Optimization of Window Study Endpoints in Endometrial Cancer

Pre-surgical window studies rely on the accurate quantification of biomarkers as surrogates of disease response. In endometrial cancer, this has traditionally involved comparing immunohistochemical expression in diagnostic endometrial biopsies with the post-treatment hysterectomy specimen. This strategy is at risk of generating erroneous results if significant hypoxia occurs during surgery or delays in fixation of tissues lead to protein loss.
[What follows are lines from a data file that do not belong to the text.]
Lemma children_text_split (kids : list Node) (i : nat) (c : Node) :
  nth_error kids i = Some c ->
  concatStrings (map textContent kids)
  = concatStrings (map textContent (firstn i kids))
    ++ textContent c ++ concatStrings (map textContent (skipn (S i) kids)).
Proof.
  revert i; induction kids as [|k kids IH]; intros [|i] H; simpl in *;
    try discriminate.
  - now inversion H.
  - rewrite (IH i H). now rewrite append_assoc.
Qed.

(** The text of a node lies in the document's text right after the code
    units that precede the node. *)
Lemma textContent_at (doc : Node) (path : NodePath) (n : Node) :
  nodeAt doc path = Some n ->
  exists pre post,
    textContent doc = pre ++ textContent n ++ post
    /\ String.length pre = charsBefore doc path.
Proof.
  revert doc; induction path as [|i rest IH]; intros doc H; simpl in H.
  - inversion H. exists "", "". simpl. now rewrite append_nil_r.
  - destruct doc as [d | tag kids]; [discriminate|].
    destruct (nth_error kids i) as [c|] eqn:E; [|discriminate].
    destruct (IH c H) as [pre [post [Htext Hlen]]].
    exists (concatStrings (map textContent (firstn i kids)) ++ pre),
      (post ++ concatStrings (map textContent (skipn (S i) kids))).
    split.
    + simpl. rewrite (children_text_split kids i c E), Htext.
      now rewrite !append_assoc.
    + simpl. rewrite E, length_append, Hlen. reflexivity.
Qed.

Lemma slice_inside (d : string) (a b : nat) :
  (a <= b <= String.length d)%nat ->
  slice d (Z.of_nat a) (Z.of_nat b) = take (b - a) (drop a d).
Proof.
  intros H. unfold slice, strlen.
  destruct (Z.ltb_spec (Z.of_nat a) 0); [lia|].
  destruct (Z.ltb_spec (Z.of_nat b) 0); [lia|].
  f_equal; [|f_equal]; lia.
Qed.

(** The text of a range that lies inside one text node. *)
Lemma rangeToString_in_text_node (doc : Node) (path : NodePath) (d : string)
    (a b : nat) :
  nodeAt doc path = Some (TextNode d) ->
  (a <= b <= String.length d)%nat ->
  rangeToString doc (mkRange path a path b) = take (b - a) (drop a d).
Proof.
  intros Hnode Hab. unfold rangeToString, boundaryPosition. simpl.
  rewrite Hnode.
  destruct (textContent_at doc path _ Hnode) as [pre [post [Htext Hlen]]].
  simpl in Htext. rewrite Htext, <- Hlen.
  rewrite !Nat.min_l by lia.
  replace (String.length pre + b - (String.length pre + a))%nat with (b - a)%nat by lia.
  rewrite drop_app_ge by lia.
  replace (String.length pre + a - String.length pre)%nat with a by lia.
  rewrite drop_app_le by lia.
  apply take_app_le. rewrite drop_length. lia.
Qed.

(** X16.  Round trip for a selection inside a text node that is the first
    child of its parent element: once the XPath engine resolves the anchor's
    path to that element, resolving the anchor [createHtmlAnchor] built
    against the unchanged document passes the context check and yields the
    range between the selection's own offsets, which covers exactly the
    selected text. *)
Theorem html_anchor_round_trip
    (evaluate : string -> Node -> option Node) (doc : Node) (parent : NodePath)
    (tag d : string) (siblings : list Node) (a b : nat)
    (Hparent : nodeAt doc parent = Some (ElementNode tag (TextNode d :: siblings)))
    (Hresolves : evaluate (getXPath doc (parent ++ [0%nat])%list) doc
                 = Some (ElementNode tag (TextNode d :: siblings)))
    (Hrange : (a <= b <= String.length d)%nat)
    (Hlen : strlen d < 2 ^ 32) :
  let range := mkRange (parent ++ [0%nat])%list a (parent ++ [0%nat])%list b in
  let anchor := createHtmlAnchor doc range in
  resolveHtmlRange evaluate anchor doc
  = Some (mkTextRange d (Z.of_nat a) (Z.of_nat b))
  /\ textRangeToString (mkTextRange d (Z.of_nat a) (Z.of_nat b))
     = rangeToString doc range.
Proof.
  intros range anchor.
  assert (Hchild : nodeAt doc (parent ++ [0%nat])%list = Some (TextNode d))
    by (rewrite nodeAt_app, Hparent; reflexivity).
  assert (Hsel : rangeToString doc range = take (b - a) (drop a d))
    by (apply rangeToString_in_text_node; assumption).
  split.
  - unfold resolveHtmlRange, resolveXPath, anchor, createHtmlAnchor. simpl.
    fold range. rewrite Hresolves. simpl.
    assert (Hctx : includes d (extractContext doc range 30) = true).
    { unfold extractContext, commonAncestorContainer. simpl.
      rewrite commonPrefix_same, Hchild. simpl. fold range. rewrite Hsel.
      destruct (indexOf d (take (b - a) (drop a d)) =? -1).
      - apply includes_take_drop.
      - apply includes_slice. }
    rewrite (includes_trans _ _ _ Hctx (includes_slice _ 10 (-10))). simpl.
    unfold htmlOffsetRange, setStartThenEnd. simpl.
    unfold strlen in *.
    rewrite !toUint32_small by lia.
    destruct (Z.gtb_spec (Z.of_nat a) (Z.of_nat (String.length d))); [lia|].
    destruct (Z.gtb_spec (Z.of_nat b) (Z.of_nat (String.length d))); [lia|].
    destruct (Z.ltb_spec (Z.of_nat b) (Z.of_nat a)); [lia|]. reflexivity.
  - rewrite Hsel. unfold textRangeToString. simpl. now apply slice_inside.
Qed.

Lemma html_anchor_round_trip_witness :
  resolveHtmlRange evaluateLocationPath foxAnchor foxDoc
  = Some (mkTextRange "The quick brown fox" 10 15)
  /\ textRangeToString (mkTextRange "The quick brown fox" 10 15)
     = rangeToString foxDoc foxSelection.
Proof.
  refine (html_anchor_round_trip evaluateLocationPath foxDoc [0%nat] "P"
            "The quick brown fox" [] 10 15 eq_refl eq_refl _ _).
  - simpl. lia.
  - vm_compute. reflexivity.
Defined.

(* ================================================================== *)
(** ** The PDF renderer *)
(* ================================================================== *)










(* ================================================================== *)
(** ** The HTML renderer's walk over the text nodes *)
(* ================================================================== *)

(** The text of a node is the concatenation of the text nodes below it. *)
Lemma textContent_descendants :
  forall n, textContent n = concatStrings (descendantTextNodes n).
Proof.
  fix IH 1. intros [d | tag kids]; simpl.
  - now rewrite append_nil_r.
  - induction kids as [|k kids IHk]; simpl; [reflexivity|].
    now rewrite concatStrings_app, <- IH, IHk.
Qed.

Lemma textContent_walker (tag : string) (kids : list Node) :
  textContent (ElementNode tag kids)
  = concatStrings (walkerTextNodes (ElementNode tag kids)).
Proof. apply (textContent_descendants (ElementNode tag kids)). Qed.

Lemma strlen_concat_nil : strlen (concatStrings []) = 0.
Proof. reflexivity. Qed.

Lemma strlen_concat_cons (d : string) (l : list string) :
  strlen (concatStrings (d :: l)) = strlen d + strlen (concatStrings l).
Proof. simpl. apply strlen_append. Qed.

(** Once the start node is known, the walk stops at the node that holds
    the end offset. *)
Lemma highlightWalk_end (rest : list string) (index : nat) (cur : Z)
    (start : nat * Z) (s e : Z) :
  cur < e -> e <= cur + strlen (concatStrings rest) ->
  exists F d R,
    rest = (F ++ d :: R)%list
    /\ highlightWalk rest index cur (Some start) s e
       = Some (start, ((index + List.length F)%nat,
                       e - (cur + strlen (concatStrings F))))
    /\ cur + strlen (concatStrings F) < e
       <= cur + strlen (concatStrings F) + strlen d.
Proof.
  revert index cur; induction rest as [|d rest IH]; intros index cur Hlo Hhi.
  - rewrite strlen_concat_nil in Hhi. lia.
  - cbn [highlightWalk]. rewrite strlen_concat_cons in Hhi.
    destruct (Z.geb_spec (cur + strlen d) e) as [Hhere | Hlater].
    + exists [], d, rest. rewrite strlen_concat_nil. cbn [List.length app].
      rewrite Nat.add_0_r, Z.add_0_r.
      split; [reflexivity|]. split; [reflexivity | lia].
    + destruct (IH (S index) (cur + strlen d)) as [F [d' [R [Hrest [Hwalk Hb]]]]];
        try lia.
      exists (d :: F), d', R. rewrite strlen_concat_cons. cbn [List.length].
      split; [now rewrite Hrest|]. split; [|lia].
      rewrite Hwalk. do 3 f_equal; lia.
Qed.
(** * The [useSSEChat] hook of the Gavigans chat widget

    A shallow embedding of [frontend/src/hooks/useSSEChat.js]: the identity
    resolver, the session negotiator, the stream-event classifier, the
    stream reduction of one chat turn and the hook's message list, with the
    properties the specification states about them.

    JavaScript data is kept as the engine has it: a string is a sequence of
    UTF-16 code units, a value read from the network is an arbitrary JSON
    value, a property read on [null] or [undefined] throws. *)

From Stdlib Require Import ZArith List Bool Lia String Ascii.
From stdpp Require Import base option list gmap.
Import ListNotations.
Local Open Scope Z_scope.
#[local] Set Warnings "-register-all".

(** ** JavaScript strings *)

Module JS.

(** A string is its list of UTF-16 code units. *)
Abbreviation jsstring := (list Z).

(** The code units of an ASCII literal. *)
Fixpoint jstr (s : string) : jsstring :=
  match s with
  | EmptyString => []
  | String a r => Z.of_N (N_of_ascii a) :: jstr r
  end.
Arguments jstr : simpl never.

(** WhiteSpace and LineTerminator code units, the ones [String.prototype.trim]
    removes. *)
Definition is_ws (c : Z) : bool :=
  (c =? 9) || (c =? 10) || (c =? 11) || (c =? 12) || (c =? 13) || (c =? 32)
  || (c =? 160) || (c =? 5760) || ((8192 <=? c) && (c <=? 8202))
  || (c =? 8232) || (c =? 8233) || (c =? 8239) || (c =? 8287)
  || (c =? 12288) || (c =? 65279).

Fixpoint trimStart (s : jsstring) : jsstring :=
  match s with
  | [] => []
  | c :: r => if is_ws c then trimStart r else s
  end.

Definition trimEnd (s : jsstring) : jsstring := rev (trimStart (rev s)).

Definition trim (s : jsstring) : jsstring := trimEnd (trimStart s).

Definition str_eqb (s t : jsstring) : bool := bool_decide (s = t).

(** [s.startsWith(p)] *)
Fixpoint startsWith (s p : jsstring) {struct p} : bool :=
  match p, s with
  | [], _ => true
  | _ :: _, [] => false
  | a :: p', b :: s' => (a =? b) && startsWith s' p'
  end.

(** [s.slice(n)] for [0 <= n]. *)
Definition slice_from (n : nat) (s : jsstring) : jsstring := drop n s.

(** [s.split(sep)] for a separator of one code unit; the result is never
    empty: [''.split(sep)] is [['']]. *)
Fixpoint split (sep : Z) (s : jsstring) : list jsstring :=
  match s with
  | [] => [[]]
  | c :: r =>
      if c =? sep then [] :: split sep r
      else match split sep r with
           | x :: xs => (c :: x) :: xs
           | [] => [[c]]
           end
  end.

(** [a.join(sep)] on strings. *)
Fixpoint join (sep : jsstring) (l : list jsstring) : jsstring :=
  match l with
  | [] => []
  | [x] => x
  | x :: r => x ++ sep ++ join sep r
  end.

(** ** JavaScript values

    What [JSON.parse] returns, plus [undefined]. Numbers: the hook only
    copies them and tests them for truthiness; integers stand for them. *)

Inductive value : Type :=
| VUndef
| VNull
| VBool (b : bool)
| VNum (n : Z)
| VStr (s : jsstring)
| VArr (l : list value)
| VObj (kvs : list (jsstring * value)).

(** ToBoolean *)
Definition truthy (v : value) : bool :=
  match v with
  | VUndef | VNull => false
  | VBool b => b
  | VNum n => negb (n =? 0)
  | VStr s => match s with [] => false | _ => true end
  | VArr _ | VObj _ => true
  end.

Definition nullish (v : value) : bool :=
  match v with VUndef | VNull => true | _ => false end.

Definition isArray (v : value) : bool :=
  match v with VArr _ => true | _ => false end.

(** The elements of an array, as spread [...v] pushes them. *)
Definition elements (v : value) : list value :=
  match v with VArr l => l | _ => [] end.

(** Thrown values: an [Error] with its [name] and [message]. *)
Record error := Error { err_name : jsstring; err_message : jsstring }.

Inductive res (A : Type) : Type :=
| Ok (a : A)
| Throw (e : error).
Arguments Ok {A} a.
Arguments Throw {A} e.

#[global] Instance res_ret : MRet res := fun _ a => Ok a.
#[global] Instance res_bind : MBind res :=
  fun _ _ f m => match m with Ok a => f a | Throw e => Throw e end.

(** The message of an engine's TypeError is engine-specific; the model keeps
    what was being done. *)
Definition TypeError (what : string) : error :=
  Error (jstr "TypeError") (jstr what).

Fixpoint own (k : jsstring) (kvs : list (jsstring * value)) : value :=
  match kvs with
  | [] => VUndef
  | (k', v) :: r => if str_eqb k' k then v else own k r
  end.

(** [v.k] for a [v] that is neither [null] nor [undefined], and one of the
    property names the hook reads: an own property of an object, [length]
    of a string or an array, [undefined] elsewhere (none of the other names
    is inherited from a prototype). *)
Definition prop (v : value) (k : jsstring) : value :=
  match v with
  | VObj kvs => own k kvs
  | VArr l => if str_eqb k (jstr "length") then VNum (Z.of_nat (length l)) else VUndef
  | VStr s => if str_eqb k (jstr "length") then VNum (Z.of_nat (length s)) else VUndef
  | _ => VUndef
  end.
Immunohistochemical expression of commonly studied biomarkers in window studies were compared in pre-operative endometrial biopsies and hysterectomy specimens taken on the same day from 75 women with endometrial cancer enrolled in a clinical trial. Differences in expression were correlated with clinico-pathological variables and tissue handling. Expression of Ki-67, markers of the PI3K-Akt-mTOR, and insulin signaling pathways and hormone receptors was significantly lower in the hysterectomy specimen than the corresponding endometrial biopsy (all p < 0.0001). In contrast, expression of the cancer stem cell markers, CD133 and ALDH, were similar in the two specimens. The extent to which protein expression was lost in the hysterectomy specimen was closely correlated with baseline expression in the endometrial biopsy (all p ≤ 0.001). Bisection of the uterus prior to placement in formalin partially preserved protein expression suggesting prompt fixation is critical. These results call into question findings from earlier endometrial cancer window studies which have relied on the hysterectomy specimen for analysis and suggest a post-intervention endometrial biopsy should be included in trials going forward.